Below is federal data on the loans students use to pay for Northern Essex Community College: median debt, the percentile spread, total borrowing including PLUS loans, and the cost to repay. The data below is drawn directly from federal sources.
For incoming students at NECC, 12% of incoming students take out a loan to help cover first-year costs, averaging $3,946 per borrower, covering both private and federal loans.
The typical federal loan comes to $3,950, equal to roughly 71.8% of the $5,500 cap on first-year federal borrowing for the typical dependent student. Keep in mind the all-undergraduate averages further down count federal loans only, unlike this private-plus-federal freshman figure.
Looking at all undergraduates at NECC, freshmen included, 13% take out federal student loans, with a mean of $4,122 annually. This works out to 4.4% larger than the $3,950 typical freshmen borrow.
Carrying that yearly figure forward comes to roughly $8,244 after two years and $16,488 over four years. These figures assume identical federal borrowing each year and omit private and Parent PLUS loans.
| Undergraduate federal borrowing | Value |
|---|---|
| Share using federal loans | 13% |
| Average federal loan per year | $4,122 |
| Undergraduates with a federal loan | 436 |
| Total federal loans (one year) | $1,797,056 |
The median student at NECC borrows $5,661 in federal borrowing.
| Borrower group | Median federal debt |
|---|---|
| All federal borrowers | $5,661 |
| Students who completed (graduates) | $9,000 |
| Students who withdrew | $5,000 |
Debt carried by students who withdrew is a key risk signal — these borrowers owe money without having earned the credential.
Half of all borrowers fall between the 25th and 75th percentiles shown below for NECC.
| Percentile | Cumulative Federal Debt |
|---|---|
| 10th percentile (lowest-debt students) | $1,550 |
| 25th percentile | $2,700 |
| 75th percentile | $10,500 |
| 90th percentile (highest-debt students) | $18,000 |
The spread between the lowest- and highest-debt deciles summarizes how variable outcomes are at NECC.

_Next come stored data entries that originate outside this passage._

Lemma sample_packages_typed pkg :
  In pkg (packagesToUpdate sample_packages) ->
  name_typed (packageJson pkg) /\ deps_typed (packageJson pkg) /\
  found_own (newPackageVersions sample_packages "0.2.0") (packageJson pkg).
Proof.
  intros [<-|[<-|[]]]; (split; [right; eexists; reflexivity|]); split.
  - intros f deps [<-|[<-|[]]]; vm_compute; intros [= <-]; right; eexists;
      reflexivity.
  - intros n Hn Hi. vm_compute in Hn. injection Hn as <-. discriminate Hi.
  - intros f deps [<-|[<-|[]]]; vm_compute; discriminate.
  - intros n Hn Hi. vm_compute in Hn. injection Hn as <-. discriminate Hi.
Defined.

Lemma setVersion_idempotent_witness :
  writes (trace (setVersion join_posix sample_registry_after setter_resolves
                   write_resolves "0.2.0" true))
  = writes (trace (setVersion join_posix sample_registry setter_resolves
                     write_resolves "0.2.0" true)).
Proof.
  apply (setVersion_idempotent join_posix sample_registry sample_registry_after
           setter_resolves setter_resolves write_resolves write_resolves
           "0.2.0" true sample_packages sample_packages_after);
    try reflexivity.
  exact sample_packages_typed.
Defined.

(** * Further properties of the rewriter *)

Lemma has_keys_eq {A B} k (o : obj A) (o' : obj B) :
  keys o = keys o' -> has k o = has k o'.
Proof.
  intros E. destruct (has k o) eqn:H1, (has k o') eqn:H2; try reflexivity.
  - apply has_In in H1. rewrite E in H1. apply has_In in H1. congruence.
  - apply has_In in H2. rewrite <- E in H2. apply has_In in H2. congruence.
Qed.

Lemma has_app_other {A} k k' (v : A) (o : obj A) :
  k' <> k -> has k' (o ++ [(k, v)])%list = has k' o.
Proof.
  intros Hne. destruct (has k' o) eqn:H1.
  - apply has_In. rewrite keys_app. apply in_or_app. left. now apply has_In.
  - destruct (has k' (o ++ [(k, v)])%list) eqn:H2; [|reflexivity].
    apply has_In in H2. rewrite keys_app in H2. apply in_app_or in H2.
    destruct H2 as [H2|[H2|[]]]; [apply has_In in H2|simpl in H2]; congruence.
Qed.

Section AddedKeys.
Variable npv : obj string.

(** The keys of an object after the inner loop: those it had, in their
    order, then those the loop added, in the order of the mapping. *)
Lemma keys_overwrite_all_exact ks o :
  NoDup ks -> (forall k, In k ks -> In k (keys npv)) ->
  keys (overwrite_all npv ks o)
  = (keys o ++ filter (fun k => inherited k
                                && negb (String.eqb k "__proto__")
                                && negb (has k o)) ks)%list.
Proof.
  intros Hnd. revert o. induction Hnd as [|k ks Hnin Hnd IH]; intros o Hin.
  { simpl. now rewrite app_nil_r. }
  unfold overwrite_all in *. cbn [fold_left filter].
  assert (Hk : exists v, get k npv = Some v).
  { assert (Hh : has k npv = true) by (apply has_In, Hin; now left).
    unfold has in Hh. destruct (get k npv) as [v|]; [eauto|discriminate]. }
  destruct Hk as [v Hv].
  assert (Hrest : forall o1 : obj json,
            (forall k', k' <> k -> has k' o1 = has k' o) ->
            filter (fun k' => inherited k'
                              && negb (String.eqb k' "__proto__")
                              && negb (has k' o1)) ks
            = filter (fun k' => inherited k'
                                && negb (String.eqb k' "__proto__")
                                && negb (has k' o)) ks).
  { intros o1 Ho1. apply filter_ext_in. intros k' Hk'.
    rewrite Ho1; [reflexivity|]. intros ->. contradiction. }
  rewrite IH by (intros k' Hk'; apply Hin; now right).
  unfold overwrite. rewrite Hv. destruct (has k o) eqn:Hh.
  - rewrite andb_false_r. rewrite keys_set_has by assumption. f_equal.
    apply Hrest. intros k' _. apply has_keys_eq. now apply keys_set_has.
  - rewrite andb_true_r.
    destruct (inherited k && negb (String.eqb k "__proto__")) eqn:Ha.
    + rewrite keys_app. cbn [keys map fst]. rewrite <- app_assoc.
      cbn [app]. f_equal. f_equal. apply Hrest. intros k' Hne.
      now apply has_app_other.
    + f_equal.
Qed.

(** The object a dependency field holds after the inner loop, by its keys
    and by the value under each key. *)
Lemma overwrite_all_closed_form o :
  NoDup (keys npv) ->
  keys (overwrite_all npv (keys npv) o) = (keys o ++ added_keys npv o)%list /\
  forall k,
    get k (overwrite_all npv (keys npv) o)
    = match get k npv with
      | Some v =>
          if has k o || (inherited k && negb (String.eqb k "__proto__"))
          then Some (JStr v) else None
      | None => get k o
      end.
Proof.
  intros Hnd. split; [now apply keys_overwrite_all_exact|].
  intros k. destruct (get k npv) as [v|] eqn:Hv.
  - destruct (has k o || (inherited k && negb (String.eqb k "__proto__")))
      eqn:Hc.
    + apply overwrite_all_hit; [|assumption|].
      * apply has_In. eapply get_Some_has; eassumption.
      * apply orb_true_iff in Hc. destruct Hc as [Hc|Hc]; [now left|right].
        apply andb_true_iff in Hc. destruct Hc as [Hi Hp].
        split; [assumption|]. intros ->. discriminate Hp.
    + apply orb_false_iff in Hc. destruct Hc as [Hh Hc].
      apply get_None_In.
      destruct (keys_overwrite_all npv (keys npv) o) as (added & -> & Hadded).
      rewrite in_app_iff. intros [Hin|Hin].
      * apply has_In in Hin. congruence.
      * destruct (Hadded k Hin) as (_ & Hi & Hp & _). rewrite Hi in Hc.
        simpl in Hc. apply negb_false_iff, String.eqb_eq in Hc. contradiction.
  - apply get_overwrite_all_frame. now apply get_None_In.
Qed.
End AddedKeys.

Lemma name_typed_key (pj : PackageJson) :
  name_typed pj -> exists n, to_property_key (get "name" pj) = Normal n.
Proof. intros [->|[n ->]]; simpl; eauto. Qed.

Lemma for_of_empty fs (pj : PackageJson) : for_of fs [] pj = (pj, Normal tt).
Proof.
  induction fs as [|f fs IH]; [reflexivity|].
  rewrite for_of_cons.
  assert (E : field_step [] f pj = (pj, Normal tt)).
  { unfold field_step. destruct (get f pj) as [d|] eqn:Hf; [|reflexivity].
    destruct (is_nullish (Some d)); [reflexivity|]. simpl.
    now rewrite set_same_value. }
  now rewrite E.
Qed.

Section RewriterExtras.
Variable path_join : string -> string -> string.
Implicit Types (pj : PackageJson) (p : string) (npv : obj string).
(** C5 (amended): the grammar of the method is an optional run of
    letters and digits, which may begin with a digit, an optional [#id]
    and an optional [.class], in that order, the id and the class name
    being non-empty runs of letters, digits, [_] and [-].  A selector
    that is not of this form gives the empty array without throwing;
    the selectors of this form are exactly those the pattern of the
    method matches; a selector that is a run of letters and digits,
    whatever its first character, is not rejected but handed to
    [getByTag]; [.class#id] and selectors with a combinator are
    rejected, and the empty selector gives the empty array too. *)
Theorem querySelectorAll_rejects :
  (forall html selector,
      matches_grammar selector = false ->
      querySelectorAll html selector = Ret [])
  /\ (forall html selector,
        (forall tag id cls,
            is_name tag = true -> piece_ok id -> piece_ok cls ->
            selector <> selector_of tag id cls) ->
        querySelectorAll html selector = Ret [])
  /\ (forall selector,
        matches_grammar selector = true
        <-> exists tag id cls,
              is_name tag = true /\ piece_ok id /\ piece_ok cls
              /\ selector = selector_of tag id cls)
  /\ (forall html tag,
        is_name tag = true -> tag <> "" ->
        querySelectorAll html tag = getByTag html tag None)
  /\ matches_grammar ".class#id" = false
  /\ matches_grammar "div p" = false
  /\ matches_grammar "div > p" = false
  /\ (forall html, querySelectorAll html ".class#id" = Ret [])
  /\ (forall html, querySelectorAll html "div p" = Ret [])
  /\ (forall html, querySelectorAll html "div > p" = Ret [])
  /\ (forall html, querySelectorAll html "" = Ret []).
Proof.
  assert (H : forall html selector,
             matches_grammar selector = false ->
             querySelectorAll html selector = Ret []).
  { intros html selector. unfold matches_grammar, querySelectorAll.
    rewrite create_selector. cbn [bind].
    now destruct (str_match selector selector_re). }
  split; [exact H|]. split.
  { intros html selector Hno. apply H.
    destruct (matches_grammar selector) eqn:E; [|reflexivity].
    destruct (grammar_pieces selector E) as [tag [id [cls [H1 [H2 [H3 H4]]]]]].
    now destruct (Hno tag id cls H1 H2 H3). }
  split.
  { intros selector. split; [apply grammar_pieces|].
    intros [tag [id [cls [H1 [H2 [H3 ->]]]]]]. unfold matches_grammar.
    now rewrite (selector_match tag id cls H1 H2 H3). }
  split.
  { intros html tag Ht Hne.
    pose proof (querySelectorAll_of_pieces html tag None None Ht I I) as Q.
    unfold selector_of in Q. rewrite !append_nil_r in Q. rewrite Q.
    destruct tag; [congruence | reflexivity]. }
  repeat split; reflexivity.
Qed.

Median federal debt understates the full cost when PLUS loans are included. The totals below add PLUS borrowing for NECC.
| Group | Borrowers | Median debt incl. PLUS |
|---|---|---|
| All borrowers | 346 | $12,500 |
| Completed (graduates) | 55 | $11,322 |
| Did not complete | 291 | $12,806 |
Completers face an estimated standard 10-year monthly payment on their PLUS-inclusive debt of roughly $134.63/mo.
Federal data lets us separate Stafford borrowers from the rest at NECC.
Current-Year Stafford Borrowers
| Cohort | Borrowers | Median debt incl. PLUS |
|---|---|---|
| Stafford loan this year | 133 | $12,429 |
| No Stafford loan this year | 213 | $12,780 |
Repayment burden translates the debt figures into what a borrower actually pays each month. NECC.
Defaulting means failing to repay a federal student loan, which carries serious credit consequences. Two-year cohort default-rate data for NECC appears below.
| Metric | Value |
|---|---|
| 2-year cohort default rate | 13.9% |
| Borrowers in the cohort | 780 |
A lower default rate generally signals that graduates earn enough to manage their loan payments.
The breakdowns below show median federal debt by income, first-generation status, and dependency.
Median Debt by Income Bracket
| Income tier | Median federal debt |
|---|---|
| Low income | $6,040 |
| Middle income | $5,500 |
| High income | $5,500 |
First-Generation Comparison
| Cohort | Median federal debt |
|---|---|
| First-generation students | $5,750 |
| Continuing-generation students | $5,500 |
Dependent vs Independent Borrowers
| Cohort | Median federal debt |
|---|---|
| Dependent students | $5,500 |
| Independent students | $6,929 |
The Department of Education computes gap indicators that show how borrowing differs between student groups at NECC.
Subsidized vs. Unsubsidized Loans
Unsubsidized federal student loans accrue interest every month — even while you are still enrolled. Unless you pay that interest as it builds, the balance you owe at graduation can be noticeably higher than the amount you originally borrowed.
Worth Knowing
Declaring bankruptcy does not erase federal student loan debt. If you stop paying, the federal government can garnish a portion of your wages until the loans are repaid.
References
More about our data sources and methodologies.